Meet Jegan Abraham, Director of NYCHA’s Office of Water Quality

Making sure that residents have access to clean, safe water is one of NYCHA’s top priorities. In late 2022, NYCHA’s Office of Water Quality (OWQ) was established to centralize and ensure the Authority’s control of water safety and quality issues in all of its developments. The OWQ assesses and addresses any level of bacteria detected above current regulations in residents’ water systems.

OWQ Director Jegan Abraham is a native New Yorker, a chemical engineer by training, and a passionate pursuer of water purity and quality for the hundreds of thousands of NYCHA residents he serves. We spoke with Mr. Abraham to learn more about what drives his passion.

Can you explain what you and the Office of Water Quality do for NYCHA and its residents?

The main focus of the Office is to look at any possible incoming contaminants in the water and prescribe a solution. A lot of our work this year has been on the control and elimination of any trace of Legionella, and we’ve also had the opportunity to do a good bit of lead remediation at several of NYCHA’s childcare centers.

How have your background and experience prepared you to head the Office of Water Quality?

My background is in chemical engineering, specifically in industrial water treatment. I came from the private sector originally. I have worked with non-potable water systems – for instance in cooling towers – and I’ve also worked with domestic water systems, as one sees in residential buildings and hospital networks. I also have experience in heavy industry – think power plants, pulp and paper mills, things like that. But through all of that varied experience, my focus has always been on industrial water management, all throughout my career. That’s what brought me to NYCHA too, when I heard that the OWQ was being launched.

Would you tell us a bit more about yourself and your background?

I guess I count as a lifelong New Yorker. I was born in Brooklyn, I spent most of my childhood in Nassau County, Long Island, and then I went to school upstate, at a very environmentally friendly school called SUNY ESF – The State University of New York, Environmental Science and Forestry. At SUNY ESF, I focused on chemical engineering with a focus on environmental factors. Since then, I have worked in industrial water management for my whole career.

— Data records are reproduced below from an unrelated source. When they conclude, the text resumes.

Lemma net_inv_step n n' : net_inv n → net_step n n' → net_inv n'.
Proof.
  intros [Ha Hb Hpar Hok Hview] Hstep.
  destruct Hstep as [w m out Hl|id|f Hf|w m out Hl|id|f Hf].
  - destruct (local_step_spec _ _ _ _ _ Ha Hl) as (Hwf & Hp & _).
    split; cbn; [done|done|by rewrite Hp| |].
    + apply Forall_app_2; [done|]. destruct Hl; try constructor.
      apply Forall_forall. intros f Hin. pose proof (poll_transmit_spec (n_a n)) as Hs.
      destruct (poll_transmit (n_a n)) as [out m']. destruct Hs as (Hout & _).
      apply Hout in Hin as (id & s & Hs & Hin).
      apply (polled_frames _ _ _ _ _ _ Ha Hs Hin).
    + intros id. rewrite Hp. intros Hid. by eapply local_step_views; [|done|done|apply Hview].
  - assert (streams_kept' : ∀ k s', streams (mux_read (n_a n) id).2 !! k = Some s' →
      ∃ s, streams (n_a n) !! k = Some s ∧ (s_send_fin s = true → s_send_fin s' = true)).
    { intros k s'. unfold mux_read. destruct (streams (n_a n) !! id) as [s|] eqn:Hs;
        [|intros; by exists s']. destruct (read (s_recv s)) as [d r]. cbn.
      destruct (decide (k = id)) as [->|].
      - rewrite lookup_insert_eq. intros [= <-]. by exists s.
      - rewrite lookup_insert_ne by done. intros. by exists s'. }
    assert (mux_wf (wrote n) (mux_read (n_a n) id).2) by by apply mux_read_wf.
    destruct (mux_read_same (n_a n) id) as (Hn & Hp).
    split; cbn; rewrite ?Hp; try done. intros k Hk. rewrite Hn.
    eapply view_sender; [by apply Hview|done|apply streams_kept'].
  - destruct (on_frame_parity (n_a n) f) as [Hp Hn].
    split; cbn; rewrite ?Hp, ?Hn; try done; [by apply on_frame_wf, frame_wf_ok|].
    intros id Hid. rewrite on_open_lookup.
    destruct (opens (n_a n) f id) eqn:Ho; [by apply opens_spec in Ho as (_ & ? & _)|].
    eapply view_sender; [by apply Hview|done|].
    intros s' [(s & Hs & _ & _ & He)|[[? _]|(s & off & data & fin & r & -> & Hs & Hacc)]]%on_frame_effect.
    + exists s. split; [done|congruence].
    + congruence.
    + exists s. apply accept_data_spec in Hacc as (_ & _ & _ & _ & ? & _). split; [done|congruence].
  - destruct (local_step_spec _ _ _ _ _ Hb Hl) as (Hwf & Hp & Hk).
    split; cbn; [done|done|by rewrite Hp|done|].
    intros id Hid. eapply view_receiver; [by apply Hview|].
    intros s' Hs'. destruct Hk as [[_ Hk]|(kind & meta & _ & ->)].
    + apply Hk in Hs' as (s & ? & ? & ? & _). by exists s.
    + cbn in Hs'. rewrite lookup_insert_ne in Hs'; [by exists s'|].
      intros Heq. pose proof (mw_parity _ _ Hb). congruence.
  - assert (mux_wf (wrote_b n) (mux_read (n_b n) id).2) by by apply mux_read_wf.
    destruct (mux_read_same (n_b n) id) as (_ & Hp).
    split; cbn; rewrite ?Hp; try done. intros k Hk. specialize (Hview k Hk).
    unfold mux_read in *. destruct (decide (k = id)) as [->|].
    + rewrite lookup_total_insert_eq. destruct (streams (n_b n) !! id) as [s|] eqn:Hs.
      * destruct (read (s_recv s)) as [d r] eqn:Hr. cbn. rewrite lookup_insert_eq.
        pose proof (view_read Hview s eq_refl) as Hv. by rewrite Hr in Hv.
      * cbn. rewrite app_nil_r, Hs. done.
    + rewrite lookup_total_insert_ne by done.
      destruct (streams (n_b n) !! id) as [s|] eqn:Hs; [|done].
      destruct (read (s_recv s)) as [d r]. cbn. by rewrite lookup_insert_ne.
  - destruct (on_frame_parity (n_b n) f) as [Hp Hn].
    pose proof (proj1 (Forall_forall _ _) Hok _ Hf) as Hfok.
    split; cbn; rewrite ?Hp; try done; [by apply on_frame_wf|].
    intros id Hid. specialize (Hview id Hid). rewrite on_open_lookup.
    destruct (opens (n_b n) f id) eqn:Ho.
    + destruct (opens_spec _ _ _ Ho) as (Hab & _ & Hnone).
      destruct (streams (on_frame (n_b n) f) !! id) as [s'|] eqn:Hs'.
      * destruct (on_frame_effect _ _ _ _ Hs') as
          [(s & Hs & _)|[(_ & Hr & Hpf)|(s & ? & ? & ? & ? & _ & Hs & _)]]; [congruence| |congruence].
        by eapply view_open.
      * eapply (view_receiver (g := []) (sb := None)); [|done].
        destruct Hview as [Hv1 Hv2 Hv3 Hv4]. split; [|done|done|apply prefix_nil].
        intros Hu. destruct (Hv1 Hu) as (? & ? & ? & ? & ?). by split_and!.
    + destruct (streams (on_frame (n_b n) f) !! id) as [s'|] eqn:Hs'.
      * destruct (on_frame_effect _ _ _ _ Hs') as
          [(s & Hs & ? & ? & _)|[(? & _)|(s & off & data & fin & r & -> & Hs & Hacc)]].
        -- eapply view_receiver; [done|]. intros s1 [= <-]. by exists s.
        -- congruence.
        -- eapply view_data; [exact Hview|done|exact Hs|exact Hacc].
      * eapply view_receiver; [exact Hview|done].
Qed.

With such a strong focus on water management, did your engineering education include any study of biology?

I did take quite a lot of microbiology classes in my student days, yes, but my real introduction to working with these biological factors came on the job, while working. Just when I started my career, Legionella management came to the forefront of the industry’s attention in a lot of New York City. There was a major outbreak in 2015; when that outbreak happened, a lot of new regulations were put in place, and a much greater focus on domestic water systems came into the picture. At NYCHA, of course, a lot of our work necessarily focuses on domestic water systems. At the Office of Water Quality, our whole first year has really been about these sorts of issues. What we are trying to do is implement effective management programs – programs for monitoring water quality, for testing the results we get, for figuring out what those results mean, and for implementing optimal response and remediation measures as swiftly as possible.

It sounds like complex work.

Yes, but it’s fun work, it really is. And it’s impactful.

When residents hear “Legionella,” they quite naturally become fearful. It’s totally understandable –we’re talking about people’s access to water, for goodness’ sake! Residents naturally worry about the safety of the water they and their kids need for drinking and cooking and washing.

So a major part of our role at OWQ is to communicate. We need to let people know that we are here to protect them, and that we have the expertise and the experience necessary to handle it successfully. We have successfully handled remediation situations before, and we can handle whatever might come up.

A lot of what we do in the OWQ is go to residents’ meetings, to tell folks about what we are actually doing for them. We show them the results, the real progress we make with each case. So while the work can be challenging at times, it’s also tremendously rewarding. The opportunity to make a genuine difference, to help residents feel at home – that’s why most of us work at NYCHA. It’s why I do, for sure.

To do this job right, you really have to be passionate about the work itself as well. It’s not just 9-to-5 – I think about this stuff 24/7. I really do. I’ll be at my dinner table sometimes, and it’ll come to me: “Holy cow, that’s how we’re gonna do it!” You’re always thinking about how to solve this or that problem, how can you get to a better solution. Some of these questions can’t be solved on a 9-to-5 schedule. You don’t know when that answer is going to hit you.

It sounds like your approach to science and engineering involves quite a bit of inspiration.

Well…when I see a problem, I do need to let it percolate a little bit. I always think that there’s a good solution, there’s a best solution, and there’s a workable solution. And then we kind of have to figure out, what can we do in this given scenario? Sometimes it takes some time to get to that answer.

But that how I tend to do it. I try to look at a problem, try to see if I have all the data and variables for it, and then really think on it and see which will be the best approach going forward. The OWQ has had a lot of success this year, and we are excited to build on that success next year and going forward.